For the complete report in the Guardian Unlimited click on this link
The Pope and Islam
The Pope perhaps did not imagine that an erudite lecture delivered to the university where he once taught that included a reference to a dialogue between a 600-year-old Byzantine emperor and a Persian Muslim would become the latest spark to reignite the tension between Islam and Christianity. But even if Benedict XVI, despite his reputation for meticulous preparation, had failed to appreciate the impact of his thoughts, his advisers should have. Urbane and intellectual as he is said to have been, Manuel II Palaeologus (1350-1425) was hardly an impartial observer of Islam. As a boy, he had been held prisoner by the Turks, and his dialogues took place as his inheritance lay in jeopardy to the Ottoman empire, and his capital under siege. No academic impartiality lay behind the assertion, repeated by the Pope in his lecture in Regensburg earlier this week, that all that was new in Muhammad's thought was "evil and inhuman", citing conversion under threat of the sword as an example. The Pope used this to kick off a discussion of God and reason rather as a parish priest might casually preface his Sunday homily with a reference to the storyline of EastEnders. It is unsurprising that it caused offence.

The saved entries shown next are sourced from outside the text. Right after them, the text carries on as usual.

Lemma partition_loop_ok ps : ∀ fuel v l,
  Forall (fun p => INT_MIN ≤ p.1 ≤ INT_MAX ∧ p.2 ≠ [] ∧ (":"%char ∉ p.2)) ps →
  (length ps < fuel)%nat → vector_rep v (map Some l) → Z.of_nat (length l + length ps) + 20 < 2 ^ 60 →
  ps ≠ [] →
  ∃ v', (let '(tok, sp) := strtok_r (ptext ps) RELMODEL_DELIMITER in partition_loop fuel tok sp v)
          = Ok (C_OK, v') ∧ vector_rep v' (map Some (l ++ map param_of ps)).
Proof.
  induction ps as [|p ps IH]; intros fuel v l Hps Hf Hr Hl Hne; [done|].
  inversion Hps as [|? ? (Hi & Hv & Hc) Hps']; subst. destruct fuel as [|fuel]; [simpl in Hf; lia|].
  assert (Hcol : ":"%char ∉ d2s p.1) by (by apply d2s_no).
  simpl in Hl, Hf. destruct (decide (ps = [])) as [->|Hps0].
  - rewrite ptext_single, strtok_colon by (done || apply d2s_nonempty).
    rewrite partition_loop_step, strtok_colon_last, atoi_d2s_nil by done.
    destruct (vectorAdd_rep v _ (Some (param_of p)) Hr) as (v1 & E1 & Hr1 & _); [rewrite length_map; simpl; lia|].
    unfold param_of in E1 at 1. rewrite E1. res_step. cbn [snd]. rewrite strtok_r_nil. exists v1. split; [by destruct fuel|].
    rewrite map_app. done.
  - rewrite ptext_cons, strtok_colon by (done || apply d2s_nonempty).
    rewrite partition_loop_step, strtok_colon, atoi_d2s_nil by (done || by destruct p.2).
    destruct (vectorAdd_rep v _ (Some (param_of p)) Hr) as (v1 & E1 & Hr1 & _); [rewrite length_map; simpl; lia|].
    unfold param_of in E1 at 1. rewrite E1. res_step. cbn [snd].
    destruct (IH fuel v1 (l ++ [param_of p])) as (v2 & E2 & Hr2);
      [done|lia|by rewrite map_app|rewrite length_app; simpl; lia|done|].
    exists v2. split; [exact E2|]. rewrite <- app_assoc in Hr2. done.
Qed.

Lemma ptext_wf ps : wf_ps ps → wf_part (ptext ps).
Proof.
  intros [Hne Hps]. destruct ps as [|p ps]; [done|]. clear Hne.
  assert (Hd : ∀ c, nonul (d2s c) ∧ ("}"%char ∉ d2s c)) by (intros c; split; [apply d2s_nonul|by apply d2s_no]).
  split.
  { destruct (decide (ps = [])) as [->|Hn0]; [rewrite ptext_single|rewrite ptext_cons by done];
      (pose proof (d2s_nonempty p.1); by destruct (d2s p.1)). }
  revert p Hps. induction ps as [|q ps IH]; intros p Hps; inversion Hps as [|? ? (_ & _ & Hn & _ & Hb) Hps']; subst.
  - rewrite ptext_single, !nonul_app, !not_elem_of_app. destruct (Hd p.1).
    split_and!; try done; by apply (bool_decide_unpack _).
  - rewrite ptext_cons by done. destruct (IH q Hps'), (Hd p.1). rewrite !nonul_app, !not_elem_of_app.
    split_and!; try done; by apply (bool_decide_unpack _).
Qed.

Lemma ptext_length ps : (length ps ≤ length (ptext ps))%nat.
Proof.
  induction ps as [|p ps IH]; [simpl; lia|]. destruct (decide (ps = [])) as [->|Hne].
  - rewrite ptext_single, !length_app. simpl. lia.
  - rewrite ptext_cons, !length_app by done. simpl. lia.
Qed.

There might have been less protest had Benedict a clearer record in favour of dialogue with Islam. As a cardinal in the Holy See, he was known to be sceptical of John Paul II's pursuit of conversation. One of his earliest decisions as pope was to move archbishop Michael Fitzgerald, one of the Catholic Church's leading experts on Islam, and head of its council on interreligious dialogue, away from the centre of influence in Rome, and send him to Egypt as papal nuncio. Benedict has spoken publicly of Christianity as the cornerstone of Europe and against the admission of Turkey into the EU.